Zenith is an open-source project focused on improving the speed of PyTorch, JAX, and TensorFlow inference. Faster inference means less total energy consumption. It was carefully built as a bridge. Zenith is designed to complement your existing ML workflow, not replace it.

## Project History

Zenith was conceived and architecturally designed on **December 11, 2024**, with the creation of its comprehensive blueprint document (CetakBiru.md) that outlines a 36-month development roadmap across 6 implementation phases. Active development began on **January 12, 2025**, and after months of internal development, research, and rigorous testing, Zenith was publicly released on GitHub on **December 16, 2025**.
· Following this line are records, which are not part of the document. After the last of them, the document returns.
(* ===== verification/Startup.v ===== *)
(** * Startup: what the process does before it serves ([run] of [src/src/main.rs], [build_state] of [src/src/lib.rs]),
    and what [edgeguard doctor] says of it ([run_doctor])

    [startup] is every step of [run] that can end it, in its order, up to the public listener; tasks that are spawned
    and what is only logged are left out.  Sockets, issuing a certificate, generating one and the files as they are by
    then are the [World]. *)

From S2P Require Import Prelude Text Net Units Float Access Limiter Http Der Health Pool PoolConfig Checking ClientCert Auth Forwarding Cors CertStore Outbound Alert Telemetry ProxyProtocol Boot Serve UpstreamTls AcmeBudget Acme Redirect ControlPlane Doctor.

(** A setting that is refused. *)
Inductive Setting : Type :=
| SListener | SClientAuth | SControlPlane | SUpstreamTls | SConnectTimeout | SRuntime | SCertHeader | SBootMode | SQuota | SAdminAddr
| SCollector (what : bytes) | SRedirectStatus | SAcmeClient | SSniHosts.

Inductive Listener : Type := AdminListener | RedirectListener | PublicListener.

(** Why a start fails: a setting, or something about the machine. *)
Inductive Failure : Type :=
| Refused (s : Setting) (e : String.string)
| NotBound (l : Listener)
| NoHttpClient (what : bytes)
| NotIssued (e : String.string) | BudgetSpent (bucket key : bytes) (retry_at : Z) (source : DeferSource)
| NotGenerated (e : String.string)
| NotLoaded (cert_path : bytes) (e : String.string)
| NoTlsConfig (e : String.string).

Definition outcome (A : Type) : Type := A + Failure.
Definition obind {A B} (x : outcome A) (f : A -> outcome B) : outcome B := match x with inl a => f a | inr e => inr e end.
Notation "'start!' x := e1 'in' e2" := (obind e1 (fun x => e2)) (at level 10, x name, e1 at level 100, e2 at level 200).

Definition setting {A} (s : Setting) (r : result A) : outcome A := match r with Ok a => inl a | Err e => inr (Refused s e) end.
Definition needs (b : bool) (f : Failure) : outcome unit := if b then inl tt else inr f.

Record World : Type := mkWorld {
  bind_ : Listener -> bool;                             (** [TcpListener::bind] *)
  pair_present : bool;                                  (** both of the listener's files, before anything is issued *)
  obtain : result Issuance;                             (** [acme::obtain_certificate] *)
  generate : result unit;                               (** [selfsigned::ensure] *)
  load_now : bytes -> bytes -> result Live;             (** the files by the time they are loaded *)
  tls_config : result unit                              (** [server_config_with_client_auth] *)
}.

Section Startup.
Context {RegexSet Regex Automaton Key St Date Time Verifier : Type}.
Variable B : BuildLibs (RegexSet := RegexSet) (Regex := Regex) (Automaton := Automaton) (Key := Key) (St := St).
Variable ids : Identities.
Variable from_calendar_date : Z -> Z -> Z -> option Date.
Variable from_hms : Z -> Z -> Z -> option Time.
Variable unix_timestamp : Date -> Time -> Z.
Variable b64url : bytes -> bytes.
Variable pem_crls : bytes -> option (list bytes).
Variable build_verifier : list bytes -> list bytes -> bool -> option Verifier.
Variable server_name_ok : bytes -> bool.
Variable env : bytes -> option bytes.
Variable phc_ok : bytes -> bool.
Variable url_host : bytes -> option (bytes * bytes).
Variable is_dir : bytes -> bool.
Variable now : Z.
Variable default_id : bytes.                            (** the edge's id when the config has none *)
Variable cfg : FullConfig.
Let tls : TlsFiles := ts_rest (c_tls cfg).

Let client_auth := client_auth_verdict B from_calendar_date from_hms unix_timestamp b64url pem_crls build_verifier cfg.
Let header := header_verdict B from_calendar_date from_hms unix_timestamp b64url pem_crls build_verifier cfg.
Let upstreams := upstream_tls_verdict B ids server_name_ok cfg.

(** [CpClient::from_cfg]: the builder, then [reqwest]. *)
Definition cp_client : result (option CpClient) :=
  ControlPlane.from_cfg (fun o url => let? _ := client_verdict B ids o (lit "control_plane") url in
                                      ensure (b_http_build B) else "building control-plane HTTP client"; Ok tt)
    default_id (c_control_plane cfg).

(** [build_state]: the control plane's client and the first runtime. *)
Definition build_state : outcome (option CpClient) :=
  start! cp := setting SControlPlane cp_client in
  start! _ := setting SUpstreamTls upstreams in
  start! _ := setting SConnectTimeout (parse_duration (v_upstream_connect_timeout (c_validation cfg))) in
  start! _ := setting SRuntime (build_runtime B ids 0 cfg) in
  start! _ := setting SCertHeader header in
  inl cp.

(** [Policy::new], as far as it can fail. *)
Definition boot_mode : result unit :=
  ensure (beq (cp_boot_without_policy (c_control_plane cfg)) (lit "local") || beq (cp_boot_without_policy (c_control_plane cfg)) (lit "refuse"))
    else "unknown control_plane.boot_without_policy (expected local|refuse)";
  Ok tt.

(** A quota that nothing would poll. *)
Definition quota_check (cp : option CpClient) : outcome unit :=
  needs (negb (cp_enforce_quota (c_control_plane cfg) && bool_decide (cp = None)))
    (Refused SQuota "control_plane.enforce_quota requires control_plane.enabled = true").

(** A collector's client; [blank]: whether its task is not started for want of a URL, [url] as it is used. *)
Definition collector (c : Collector) (what : bytes) (blank : bool) (url : bytes) : outcome unit :=
  if negb (co_enabled c) || blank then inl tt
  else
  start! _ := setting (SCollector what) (client_verdict B ids (co_outbound c) what url) in
  needs (b_http_build B) (NoHttpClient what).

(** [logship::spawn] tests the URL as it is written, the other two trim it. *)
Definition collectors : outcome unit :=
  start! _ := collector (c_log cfg) (lit "log.ship") (beq (co_url (c_log cfg)) []) (co_url (c_log cfg)) in
  start! _ := collector (c_tracing cfg) (lit "tracing") (beq (trim (co_url (c_tracing cfg))) []) (trim (co_url (c_tracing cfg))) in
  collector (c_metrics cfg) (lit "metrics.otlp") (beq (trim (co_url (c_metrics cfg))) []) (trim (co_url (c_metrics cfg))).

Definition admin (w : World) : outcome unit :=
  if sv_admin_port (c_server cfg) =? 0 then inl tt
  else
  start! _ := setting SAdminAddr (ok_or (parse_ip (sv_admin_addr (c_server cfg))) "invalid server.admin_addr") in
  needs (bind_ w AdminListener) (NotBound AdminListener).

(** The certificate comes from ACME first, and only then from the generator. *)
Definition provision (w : World) : outcome unit :=
  start! _ := (if tf_acme_enabled tls then
                 start! _ := setting SAcmeClient (http_client (client_trusting B ids) (tf_acme tls)) in
                 if pair_present w then inl tt
                 else match obtain w with
                      | Err e => inr (NotIssued e)
                      | Ok Issued => inl tt
                      | Ok (Deferred bucket key retry_at source) => inr (BudgetSpent bucket key retry_at source)
                      end
               else inl tt) in
  if tf_self_signed tls then match generate w with Ok _ => inl tt | Err e => inr (NotGenerated e) end else inl tt.

Definition load (w : World) (cert key : bytes) : outcome CertStore :=
  match store_load (load_now w cert key) with Ok s => inl s | Err e => inr (NotLoaded cert e) end.

Fixpoint load_sni (w : World) (cs : list SniCertCfg) : outcome (list (SniCert (Store := CertStore))) :=
  match cs with
  | [] => inl []
  | c :: cs =>
      start! s := load w (sc_cert_path c) (sc_key_path c) in
      start! rest := load_sni w cs in
      inl (mkSniCert (sc_hosts c) s :: rest)
  end.

Definition start_tls (w : World) : outcome unit :=
  start! _ := (if tf_redirect_port tls =? 0 then inl tt
               else start! _ := setting SRedirectStatus (parse_redirect_status (tf_redirect_status tls)) in inl tt) in
  start! _ := provision w in
  start! dflt := load w (tf_cert_path tls) (tf_key_path tls) in
  start! sni := load_sni w (tf_certs tls) in
  start! _ := (match sni with [] => inl tt | _ => start! _ := setting SSniHosts (sni_new dflt sni) in inl tt end) in
  start! _ := (match tls_config w with Ok _ => inl tt | Err e => inr (NoTlsConfig e) end) in
  start! _ := (if tf_redirect_port tls =? 0 then inl tt else needs (bind_ w RedirectListener) (NotBound RedirectListener)) in
  needs (bind_ w PublicListener) (NotBound PublicListener).

Definition startup (w : World) : outcome unit :=
  start! _ := setting SListener (serve_opts (c_server cfg)) in
  start! _ := setting SClientAuth client_auth in
  start! cp := build_state in
  start! _ := setting SBootMode boot_mode in
  start! _ := quota_check cp in
  start! _ := admin w in
  start! _ := collectors in
  if ts_enabled (c_tls cfg) then start_tls w else needs (bind_ w PublicListener) (NotBound PublicListener).

(** ** [run_doctor] *)

Definition findings : option (list Finding) :=
  lint B ids from_calendar_date from_hms unix_timestamp b64url pem_crls build_verifier server_name_ok env phc_ok url_host is_dir now cfg.

(** How many errors it counts; [None]: it panics. *)
Definition errors : option nat :=
  fs ← findings;
  Some (length (List.filter (fun f => bool_decide (level f = Error)) fs)
        + (match cp_client with Err _ => 1 | Ok _ => 0 end)
        + (match build_runtime B ids 0 cfg with Err _ => 1 | Ok _ => 0 end))%nat.

(** It exits with status 0. *)
Definition run_doctor : bool := match errors with Some 0%nat => true | _ => false end.
End Startup.
(** ** What the arithmetic of the calculator can raise *)

Lemma round_not_nan (s : bool) (p : positive) (e : Z) :
  binary_round prec emax s p e <> S754_nan.
Proof.
  unfold binary_round. destruct (shl_align p e _) as [mz ez].
  apply round_aux_not_nan. lia.
Qed.

Lemma normalize_not_nan (m e : Z) :
  binary_normalize prec emax m e false <> S754_nan.
Proof.
  destruct m as [| p | p]; simpl; [discriminate | |]; apply round_not_nan.
Qed.

Lemma float_of_int_number (n : Z) (f : float) :
  float_of_int n = Ok f -> is_number f = true.
Proof.
  unfold float_of_int. pose proof (normalize_not_nan n 0) as H.
  destruct (binary_normalize prec emax n 0 false) as [s | s | | s m e];
    try discriminate; try congruence; intros [= <-]; reflexivity.
Qed.

Lemma float_of_int_raises (n : Z) (e : exn) :
  float_of_int n = Raise e -> e = OverflowError.
Proof.
  unfold float_of_int.
  destruct (binary_normalize prec emax n 0 false); try discriminate.
  intros [= <-]. reflexivity.
Qed.

Lemma float_mul_not_nan_l (x y : float) :
  is_number x = true -> x <> S754_zero true -> x <> S754_zero false ->
  y <> S754_nan -> float_mul x y <> S754_nan.
Proof.
  intros Hx Hz Hz' Hy.
  destruct x as [[] | sx | | sx mx ex]; try discriminate; try congruence.
  destruct y as [sy | sy | | sy my ey]; try discriminate; try congruence.
  unfold float_mul, SFmul. apply round_aux_not_nan. lia.
Qed.

Lemma float_mul_not_nan_r (x y : float) :
  x <> S754_nan -> is_number y = true ->
  y <> S754_zero true -> y <> S754_zero false ->
  float_mul x y <> S754_nan.
Proof.
  intros Hx Hy Hz Hz'.
  destruct y as [[] | sy | | sy my ey]; try discriminate; try congruence.
  destruct x as [sx | sx | | sx mx ex]; try discriminate; try congruence.
  unfold float_mul, SFmul. apply round_aux_not_nan. lia.
Qed.

Lemma float_add_not_nan_r (x y : float) :
  x <> S754_nan -> is_number y = true -> float_add x y <> S754_nan.
Proof.
  intros Hx Hy.
  destruct y as [sy | sy | | sy my ey]; try discriminate;
    destruct x as [sx | sx | | sx mx ex]; try discriminate; try congruence;
    try (destruct sx, sy; discriminate).
  unfold float_add, SFadd. apply normalize_not_nan.
Qed.

Lemma float_add_not_nan_l (x y : float) :
  is_number x = true -> y <> S754_nan -> float_add x y <> S754_nan.
Proof.
  intros Hx Hy.
  destruct x as [sx | sx | | sx mx ex]; try discriminate;
    destruct y as [sy | sy | | sy my ey]; try discriminate; try congruence;
    try (destruct sx, sy; discriminate).
  unfold float_add, SFadd. apply normalize_not_nan.
Qed.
This project represents months of hobby development, learning CUDA programming, and experimenting with ML optimization techniques. It is still a work in progress.

---

## Early Benchmark Results

These are some early experiments on NVIDIA Tesla T4 (Google Colab). Results may vary:

| Benchmark | Workload | Observation |
|-----------|----------|-------------|
| GPU Memory Pool | MatMul 1024x1024 | ~50x faster (zero-copy vs copy) |
| BERT Inference | 12-layer encoder | ~1.09x faster |
| Training Loop | 6-layer Transformer | ~1.02x faster |
| Memory Efficiency | Zero-copy allocation | 93.5% cache hit rate |
| INT8 Quantization | Model compression | 4x memory reduction |

*These benchmarks are preliminary. See [BENCHMARK_REPORT.md](./BENCHMARK_REPORT.md) for details.*

---

## Features

### Core Capabilities
- Unified API for PyTorch, TensorFlow, JAX, and ONNX models
- Automatic graph optimizations (operator fusion, constant folding, dead code elimination)
- Multi-backend support (CPU with SIMD, CUDA with cuDNN/cuBLAS)
- Mixed precision inference (FP16, BF16, INT8)
- Zero-copy GPU memory pooling for minimal allocation overhead

### Optimization Passes
- Conv-BatchNorm-ReLU fusion
- Linear-GELU fusion (BERT-optimized)
- LayerNorm-Add fusion
- Constant folding and dead code elimination
- INT8 quantization with calibration

### Hardware Support
- CPU: AVX2/FMA SIMD optimizations
- NVIDIA GPU: CUDA 12.x with cuDNN 8.x and cuBLAS
- AMD GPU: ROCm support (experimental - untesting)
- Intel: OneAPI support (experimental - untesting)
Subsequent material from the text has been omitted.